A travers des thématiques en relation directe avec les problématiques du continent. Vous savez que l’Afrique rassemble plus de 60% des terres arables non exploitées, on parle ainsi du futur grenier du monde. Aujourd’hui personne ne s’y intéresse car l’Afrique est trop associée à la guerre, la pauvreté, la famine… Alors qu’on a tout ce qu’il faut. Le Maroc a de son côté, plus de 60% des réserves mondiales du phosphate qui peuvent être utilisées pour cultiver cette terre. 

 Nous devons trouver les solutions locales qui répondent à ces besoins : sécurité alimentaire, problématique de l’eau d’irrigation etc… Tout en passant par les politiques publiques. Nous avons besoin pour ce faire, d’une nouvelle génération de leaders ouverts sur le monde mais tout aussi conscients des problématiques liés à leur continent. Nous avons lancé par exemple, un master des sciences et technologie des fertilisants. 80% de ses étudiants viennent d’Afrique subsaharienne et 20% sont marocains. Nous voulons que ces étudiants reviennent dans leur pays pour appliquer ce qu’ils ont appris chez nous. On a également un master double diplomation avec HEC, intitulé “Géopolitique et géoéconomie de l’Afrique émergente”, nous en sommes à la cinquième promotion cette année. C’est un master exécutif qui permet concrètement de former et préparer des étudiants qui sont déjà dans un cadre professionnel mais qui se projettent. C’est ce genre d’initiatives que nous avons, que ce soit via la science dure mais aussi avec les sciences humaines, la géopolitique…

Nous devons trouver les solutions locales qui répondent à ces besoins : sécurité alimentaire, problématique de l’eau d’irrigation etc

Comment évolue l’Université à l’échelle du Maroc, du continent ? 

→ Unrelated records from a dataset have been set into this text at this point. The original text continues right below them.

(* ===== verification/RequestPolicy.v ===== *)
(** * Request policy (src/src/policy/RequestPolicy.{hpp,cpp})

    The site policy chain: request interception, IP deny rules, rate limit,
    remaining ACL rules, forced HTTPS, redirects and hotlink protection.  The
    constructor validates and compiles the specification; [evaluate] decides a
    request and threads the rate limiter's state.  RE2 is the interface [Regex],
    Boost's address parser [AddressText]. *)

From S2P Require Import Prelude IpAddress HostNormalizer ClientIpResolver RateLimiter.

(** RE2: does a pattern compile, and does it match part of a text?  The flag is
    [case_sensitive]. *)
Class Regex := {
  re2_ok : str -> bool -> bool;
  re2_partial_match : str -> bool -> str -> bool
}.

(** ** Specification types *)

Inductive AclField :=
| field_ip | field_uri | field_host | field_method | field_user_agent | field_referer | field_header.
#[export] Instance AclField_eq_dec : EqDecision AclField.
Proof. solve_decision. Defined.

Inductive MatchOperator :=
| op_equal | op_not_equal | op_contains | op_not_contains | op_starts_with | op_ends_with
| op_regex | op_in_cidr | op_not_in_cidr.
#[export] Instance MatchOperator_eq_dec : EqDecision MatchOperator.
Proof. solve_decision. Defined.

Inductive AclAction := acl_allow | acl_deny | acl_redirect | acl_return_status.
#[export] Instance AclAction_eq_dec : EqDecision AclAction.
Proof. solve_decision. Defined.

Record AclConditionSpec := {
  cond_field : AclField;
  cond_operation : MatchOperator;
  cond_value : str;
  cond_header_name : str;
  cond_case_sensitive : bool
}.

Record AclRuleSpec := {
  rule_name : str;
  rule_enabled : bool;
  rule_conditions : list AclConditionSpec;
  rule_action : AclAction;
  rule_status : Z;
  rule_redirect_location : str
}.

Record HotlinkSpec := {
  hotlink_enabled : bool;
  protected_extensions : list str;
  allowed_hosts : list str;
  allow_empty_referer : bool;
  hotlink_redirect_location : str
}.

Inductive RedirectMatch := redirect_exact | redirect_prefix.
#[export] Instance RedirectMatch_eq_dec : EqDecision RedirectMatch.
Proof. solve_decision. Defined.

Record RedirectRuleSpec := {
  red_name : str;
  red_enabled : bool;
  source_host : str;
  source_path : str;
  red_match : RedirectMatch;
  destination : str;
  red_status : Z;
  preserve_path : bool;
  preserve_query : bool
}.

Record SitePolicySpec := {
  force_https : bool;
  https_port : Z;
  acl_rules : list AclRuleSpec;
  rate_limit : RateLimitSpec;
  hotlink : HotlinkSpec;
  redirects : list RedirectRuleSpec
}.

Record PolicyDecision := {
  status : Z;
  body : str;
  location : str;
  retry_after_seconds : Z
}.

Record RequestView := {
  method : str;
  target : str;
  user_agent : str;
  referer : str;
  header_value : option (str -> str)
}.

(** ** Helpers *)

Definition max_policy_uri_length : Z := 8192.

Definition wildcard_host_matches (pattern host : str) : bool :=
  if negb (starts_with b!"*." pattern) then bool_decide (pattern = host)
  else
    let pattern := drop 2 pattern in
    (length pattern <? length host)%nat && ends_with pattern host &&
    bool_decide (host !! (length host - length pattern - 1)%nat = Some "."%char).

Definition normalized_host_pattern (pattern : str) : res str :=
  let wildcard := starts_with b!"*." pattern in
  match normalize_domain (if wildcard then drop 2 pattern else pattern) with
  | None => Throw (invalid_argument (b!"invalid policy host pattern: " ++ pattern))
  | Some domain =>
      if wildcard && negb (contains_char "." domain) then
        Throw (invalid_argument (b!"invalid policy host pattern: " ++ pattern))
      else Ok (if wildcard then b!"*." ++ domain else domain)
  end.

Le total d’étudiants à l’université est de 4500 répartis sur les différents campus. Nous en avons 2500 sur des formations dites non conventionnelles comme par exemple “l’école 1337”. Une école de codage qui n’exige pas de diplôme ni à l’entrée ni à la sortie. On forme de futurs codeurs, des jeunes pour travailler dans la cybersécurité, des ethical hackers etc… Et 2000 personnes dans les formations conventionnelles : bachelor, master et doctorat. Sur ces 2000, 7% viennent de l’Afrique subsaharienne. Notre ambition dans les trois prochaines années est d’arriver à 6000 étudiants en formations conventionnelles dont à minima 20% qui viendrait d’Afrique subsaharienne. Nous travaillons pour, nous avons lancé plusieurs actions de mobilisation de nos partenaires sur plusieurs pays d’Afrique qu’ils soient anglophones ou francophones. Cette année les inscriptions sont en croissance. 

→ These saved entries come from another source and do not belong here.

Lemma probe_finish_completes now error trace p : Weak trace p -> finished_ p = negb (completion_ p) ->
  (finished_ p = false -> pr_success (result_ p) = false /\ (error = None -> succeeded trace p)) -> good trace (finish now error p).
Proof.
  intros Hw Hf Hs. unfold finish. destruct (finished_ p) eqn:Ef; [apply inv_finished; [done|by destruct (completion_ p)|done]|].
  destruct (Hs eq_refl) as [Hn Hok]. assert (Hc : completion_ p = true) by (by destruct (completion_ p)). clear Hs Hf.
  destruct (wk_result _ _ Hw Hc) as [_ Ht].
  unfold cancel_timer. destruct (probe_call_cases (set_finished true p)) as [r1 [-> | ->]]; cbn [and_then good]; [|same].
  set (p1 := set_result _ _).
  assert (Hr : truthful backend trace (result_ p1)).
  { destruct Ht as (Ht1 & Ht2 & Ht3). split; [done|]. split; [|done]. cbn. intros He%bool_decide_eq_true. apply (Hok He). }
  assert (Hw1 : Weak trace p1) by (apply weak_result; [same|done]).
  set (k := fun q : Probe => _).
  assert (Hk : forall rest, good trace (k (set_faults rest p1))).
  { intros rest. subst k. cbv beta zeta. set (p2 := set_result _ _).
    assert (Hw2 : Weak trace p2) by (apply weak_result; [same|done]).
    destruct (complete_cases trace p2 Hw2) as (q & [-> | ->] & Hq & Hcq & Hfq); cbn [good]; [by apply inv_finished|done]. }
  destruct error as [e|]; cbn [and_then].
  - by eapply (probe_call_then (Weak trace)); [intros; same|..].
  - replace p1 with (set_faults (faults p1) p1) by (by destruct p1). apply Hk.
Qed.

Lemma finish_fails now e trace p : Weak trace p -> finished_ p = negb (completion_ p) -> (finished_ p = false -> blank p) ->
  good trace (finish now (Some e) p).
Proof. intros Hw Hf Hb. apply probe_finish_completes; [done..|]. intros E. split; [by apply Hb|done]. Qed.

L’UM6P accueille également des startups, on pense à la marocaine Chari (e commerce B2B) qui vient de lever 1 million de dollars via Orange… 
Nous avons une plateforme, sous forme d’un “startup campus”, un modèle équivalent à la station F (le plus grand incubateur au monde créé par Xavier Niel à Paris, NDLR) marocaine qui a pour objectif de créer un écosystème qui permet aux startups d’êtres accélérées, aux porteurs d’être accompagnés… Nous avons des fonds d’investissements qui prennent des participations pour les encourager. Aujourd’hui nous avons accompagné 500 porteurs de projets, pratiquement 26 startups ont émergé sachant que nous avons été freinés par la pandémie du Covid. Chari a d’ailleurs été accompagnée par un de nos programmes, conjoint avec l’incubateur américain “Plug and Play”, que nous sommes les premiers à avoir amenés au Maroc et en Afrique. Nous disposons également d’un data center, hébergeant le supercalculateur le plus rapide d’Afrique. Mais surtout la particularité et pas des moindres pour les entreprises en générale, c’est de leur permettre de préserver la souveraineté numérique. Nous avons dernièrement signé le lancement du premier service Cloud au Maroc hébergeant les solutions RISE with SAP, leader mondial de gestion d’ERP, ce qui permettra de donner accès à des solutions fiables tout en gardant les données sur le territoire Marocain.